En cada uno de los sacos de yute había entre cincuenta y cien roedores, dependiendo del tamaño. (Las ratas noruegas eran, desde luego, enormes, pero las musarañas eran más pequeñas que los ratones). Y había treinta y siete sacos en total.
¡Treinta y siete sacos!
Leah le dijo a Belladona, cuando se le acercó, inclinándose ante ella, muy pálido por el esfuerzo de todo el día, que le habría gustado que hubiera advertido a la familia de lo que se avecinaba; no tenían ni idea de que hubiese tantos roedores en el castillo. Ha sido muy angustioso, dijo, con voz entrecortada, muy angustioso…, sobre todo para los mayores. ¡Toda esa desbandada, y esos chillidos y ese griterío, y esas muertes horrendas y dolorosas! Una experiencia de lo más repugnante, la verdad.
—Nos lo podía haber advertido, Belladona —le dijo Leah.

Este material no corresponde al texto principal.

(* ===== verification/Datagram.v ===== *)
(** QUIC unreliable datagrams ([src/quic/datagram.rs]): the queues of a connection. *)

From S2P Require Import Prelude TlsBase Varint.

Definition MAX_INBOUND_DATAGRAMS : Z := 64.
Definition MAX_INBOUND_DATAGRAM_BYTES : Z := 1024 * 1024.

Record DatagramQueues := mkDatagramQueues {
  outbound_dgs : list bytes; inbound_dgs : list bytes; inbound_bytes : Z;
  peer_max_frame_size : Z; our_max_frame_size : Z }.

#[export] Instance eta_dgs : Eta DatagramQueues := λ q,
  mkDatagramQueues (outbound_dgs q) (inbound_dgs q) (inbound_bytes q) (peer_max_frame_size q) (our_max_frame_size q).

Definition datagrams_new (peer_param our_param : option Z) : DatagramQueues :=
  mkDatagramQueues [] [] 0 (default 0 peer_param) (default 0 our_param).

Definition peer_accepts (self : DatagramQueues) : bool := 0 <? peer_max_frame_size self.

(** The length of the DATAGRAM frame that carries [data]. *)
Definition datagram_frame_len (data : bytes) : Z := 1 + varint_encoded_len (zlen data) + zlen data.

Definition send_datagram (self : DatagramQueues) (data : bytes) : DatagramQueues * tls_result () :=
  if negb (peer_accepts self) then (self, Err Error.InappropriateState)
  else if peer_max_frame_size self <? datagram_frame_len data then (self, Err Error.IllegalParameter)
  else (self <| outbound_dgs := outbound_dgs self ++ [data] |>, Ok ()).

Definition recv_datagram (self : DatagramQueues) : DatagramQueues * option bytes :=
  match inbound_dgs self with
  | [] => (self, None)
  | d :: l => (self <| inbound_dgs := l |> <| inbound_bytes := wsub 64 (inbound_bytes self) (zlen d) |>, Some d)
  end.

Definition pop_outbound (self : DatagramQueues) (budget : Z) : DatagramQueues * option bytes :=
  match outbound_dgs self with
  | [] => (self, None)
  | head :: l => if budget <? datagram_frame_len head then (self, None) else (self <| outbound_dgs := l |>, Some head)
  end.

Definition enqueue_inbound (self : DatagramQueues) (data : bytes) : DatagramQueues * bool :=
  if (MAX_INBOUND_DATAGRAMS <=? zlen (inbound_dgs self))
     || (MAX_INBOUND_DATAGRAM_BYTES <? sat_add 64 (inbound_bytes self) (zlen data))
  then (self, false)
  else (self <| inbound_bytes := wadd 64 (inbound_bytes self) (zlen data) |>
             <| inbound_dgs := inbound_dgs self ++ [data] |>, true).

(** The arm of [Frame::Datagram] in [connection.rs]; [one_rtt] is the level check. *)
Definition on_datagram_frame (self : DatagramQueues) (one_rtt : bool) (data : bytes) : DatagramQueues * tls_result () :=
  if our_max_frame_size self =? 0 then (self, Err Error.IllegalParameter)
  else if our_max_frame_size self <? datagram_frame_len data then (self, Err Error.IllegalParameter)
  else if one_rtt then ((enqueue_inbound self data).1, Ok ())
  else (self, Ok ()).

Belladona se inclinó todavía más. Tras un largo momento, se atrevió a levantar los ojos hasta el borde de la falda.
—Pero, señorita Leah, no estará disgustada, ¿no? —musitó.
—Bueno…, no sé si disgustada —dijo medio riéndose.
—Tal vez he sido un poco imprudente —murmuró Belladona—, pero las ratas están muertas. Como habrá visto.
—Sí, desde luego. Como he visto.
—Por lo tanto…, ¿la señorita Leah no está disgustada conmigo?
—No, supongo que no. Supongo que ha hecho un buen trabajo.
—¿Un buen trabajo?
—Un trabajo excelente —respondió Leah débilmente.
Por un momento, sintió náuseas: las paredes y el techo le daban vueltas, y percibió un olor intenso, misterioso y húmedo que procedía del hombrecillo jorobado.
—Con todo —le dijo—, lo cierto es que no nos lo esperábamos. Creíamos que con los gatos…
—Ah, bueno —contestó Belladona con una sonrisa amplia y repentina que le llegaba de oreja a oreja—. ¡Sus gatos! ¡Sus gatos no tienen nada que hacer con estas ratas!
Los treinta y siete sacos de yute, llenos a reventar y bien atados con cuerdas, desaparecieron con celeridad. Lo que Belladona hizo con ellos nadie lo supo, ni Leah quiso preguntárselo.